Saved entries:

::::::

Inductive budget_txn (cfg : ServiceConfig) (db db' : AgentDB) : Prop :=
  | txn_charge t k key r r' res
      (Hr : db_budgets db !! t = Some r)
      (Hfresh : db_reservations db !! (t, k, key) = None)
      (Hgen : row_generation r' = row_generation r)
      (Hrev : row_revision r' = row_revision r + 1)
      (Hres : res_generation res = row_generation r)
      (Hch : charged cfg k (row_counters r) (row_counters r'))
      (Hck : row_checks r' = true)
      (Hb : db_budgets db' = <[t := r']> (db_budgets db))
      (Hrs : db_reservations db' = <[(t, k, key) := res]> (db_reservations db))
      (Hal : db_allocator db' = db_allocator db)
  | txn_touch t r r'
      (Hr : db_budgets db !! t = Some r)
      (Hgen : row_generation r' = row_generation r)
      (Hrev : row_revision r' = row_revision r + 1)
      (Hc : row_counters r' = row_counters r)
      (Hck : row_checks r' = true)
      (Hb : db_budgets db' = <[t := r']> (db_budgets db))
      (Hrs : db_reservations db' = db_reservations db)
      (Hal : db_allocator db' = db_allocator db)
  | txn_open t r'
      (Hr : db_budgets db !! t = None)
      (Hgen : row_generation r' = next_generation db)
      (Hc : row_counters r' = zero_counters)
      (Hck : row_checks r' = true)
      (Hb : db_budgets db' = <[t := r']> (db_budgets db))
      (Hrs : db_reservations db' = db_reservations db)
      (Hal : db_allocator db' = Some (row_generation r' + 1))
  | txn_frame
      (Hb : db_budgets db' = db_budgets db)
      (Hrs : db_reservations db' = db_reservations db)
      (Hal : db_allocator db' = db_allocator db).

(** ** Accounting *)

Definition res_of (t : string) (k : TaskBudgetReservationKind)
    (kv : ReservationKey * ReservationRow) : Prop := fst (fst kv) = (t, k).

#[global] Instance res_of_dec t k kv : Decision (res_of t k kv).
Proof. unfold res_of. apply _. Defined.

(** How many reservations of kind [k] the task holds. *)
Definition res_count (db : AgentDB) (t : string) (k : TaskBudgetReservationKind) : Z :=
  Z.of_nat (size (filter (res_of t k) (db_reservations db))).

(** The executions and branches that the reservations of a task leave active. *)
Definition held_executions (db : AgentDB) (t : string) : Z :=
  res_count db t NEW_EXECUTION + res_count db t RESUME_EXECUTION - res_count db t RELEASE_EXECUTION.
Definition held_branches (db : AgentDB) (t : string) : Z :=
  res_count db t BRANCH - res_count db t RELEASE_BRANCH.

(** What was used is what was reserved; what is active was reserved and not released. *)
Record accounted (cfg : ServiceConfig) (db : AgentDB) (t : string) (c : Counters)
    : Prop := {
  acc_used : used_executions c = res_count db t NEW_EXECUTION;
  acc_active : active_executions c <= held_executions db t;
  acc_branches : active_branches c <= held_branches db t;
  acc_inference : cfg_user_inference_quota_enabled cfg = false ->
    used_inference_calls c = res_count db t INFERENCE
}.

(** The counters moved by what the new reservations stand for, or less where capacity was
    given back without a reservation. *)
Record settles (cfg : ServiceConfig) (db db' : AgentDB) (t : string) (c c' : Counters)
    : Prop := {
  st_used : used_executions c' - used_executions c =
    res_count db' t NEW_EXECUTION - res_count db t NEW_EXECUTION;
  st_active : active_executions c' - active_executions c <=
    held_executions db' t - held_executions db t;
  st_branches : active_branches c' - active_branches c <=
    held_branches db' t - held_branches db t;
  st_inference : cfg_user_inference_quota_enabled cfg = false ->
    used_inference_calls c' - used_inference_calls c =
    res_count db' t INFERENCE - res_count db t INFERENCE
}.

(** ** The write discipline *)

Definition same_reservations (db db' : AgentDB) (t : string) : Prop :=
  forall k key, db_reservations db' !! (t, k, key) = db_reservations db !! (t, k, key).

(** A row after a transaction: untouched, changed at a later revision, or newly opened. *)
Inductive row_written (cfg : ServiceConfig) (db db' : AgentDB) (t : string) (r' : BudgetRow)
    : Prop :=
  | row_kept (Hr : db_budgets db !! t = Some r') (Hs : same_reservations db db' t)
  | row_changed r (Hr : db_budgets db !! t = Some r)
      (Hgen : row_generation r' = row_generation r)
      (Hrev : row_revision r < row_revision r')
      (Hs : settles cfg db db' t (row_counters r) (row_counters r'))
  | row_opened (Hgen : next_generation db <= row_generation r')
      (Hc : row_counters r' = zero_counters)
      (Hn : forall k key, db_reservations db' !! (t, k, key) = None).

Record other_write (cfg : ServiceConfig) (db db' : AgentDB) : Prop := {
  ow_row : forall t r', db_budgets db' !! t = Some r' ->
    row_checks r' = true /\ row_generation r' < next_generation db' /\
    row_written cfg db db' t r';
  ow_allocator : next_generation db <= next_generation db';
  ow_reservation : forall t k key res, db_reservations db' !! (t, k, key) = Some res ->
    exists r', db_budgets db' !! t = Some r' /\ res_generation res = row_generation r'
}.

(** ** Worlds *)

Record World := {
  w_db : AgentDB;
  w_procs : gmap nat (MwrRequest * MwrPc)
}.

Inductive world_step (cfg : ServiceConfig) (w : World) : World -> Prop :=
  | WCall i q :
      w_procs w !! i = None -> BudgetRequest cfg q ->
      world_step cfg w
        {| w_db := w_db w; w_procs := <[i := (q, mwr_start q)]> (w_procs w) |}
  | WStep i q pc now fault pc' db' :
      w_procs w !! i = Some (q, pc) ->
      mwr_step cfg q now fault pc (w_db w) = (pc', db') ->
      world_step cfg w {| w_db := db'; w_procs := <[i := (q, pc')]> (w_procs w) |}
  | WReturn i q r :
      w_procs w !! i = Some (q, MDone r) ->
      world_step cfg w {| w_db := w_db w; w_procs := delete i (w_procs w) |}
  | WEnv db' :
      other_write cfg (w_db w) db' ->
      world_step cfg w {| w_db := db'; w_procs := w_procs w |}.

::::::

> [Exercise prompt] Return exactly the lines above from the line that has "st_used : used_executions" through the line that has "(** A row after", inclusive, and nothing else.

> [Response]
  st_used : used_executions c' - used_executions c =
    res_count db' t NEW_EXECUTION - res_count db t NEW_EXECUTION;
  st_active : active_executions c' - active_executions c <=
    held_executions db' t - held_executions db t;
  st_branches : active_branches c' - active_branches c <=
    held_branches db' t - held_branches db t;
  st_inference : cfg_user_inference_quota_enabled cfg = false ->
    used_inference_calls c' - used_inference_calls c =
    res_count db' t INFERENCE - res_count db t INFERENCE
}.

(** ** The write discipline *)

Definition same_reservations (db db' : AgentDB) (t : string) : Prop :=
  forall k key, db_reservations db' !! (t, k, key) = db_reservations db !! (t, k, key).

(** A row after a transaction: untouched, changed at a later revision, or newly opened. *)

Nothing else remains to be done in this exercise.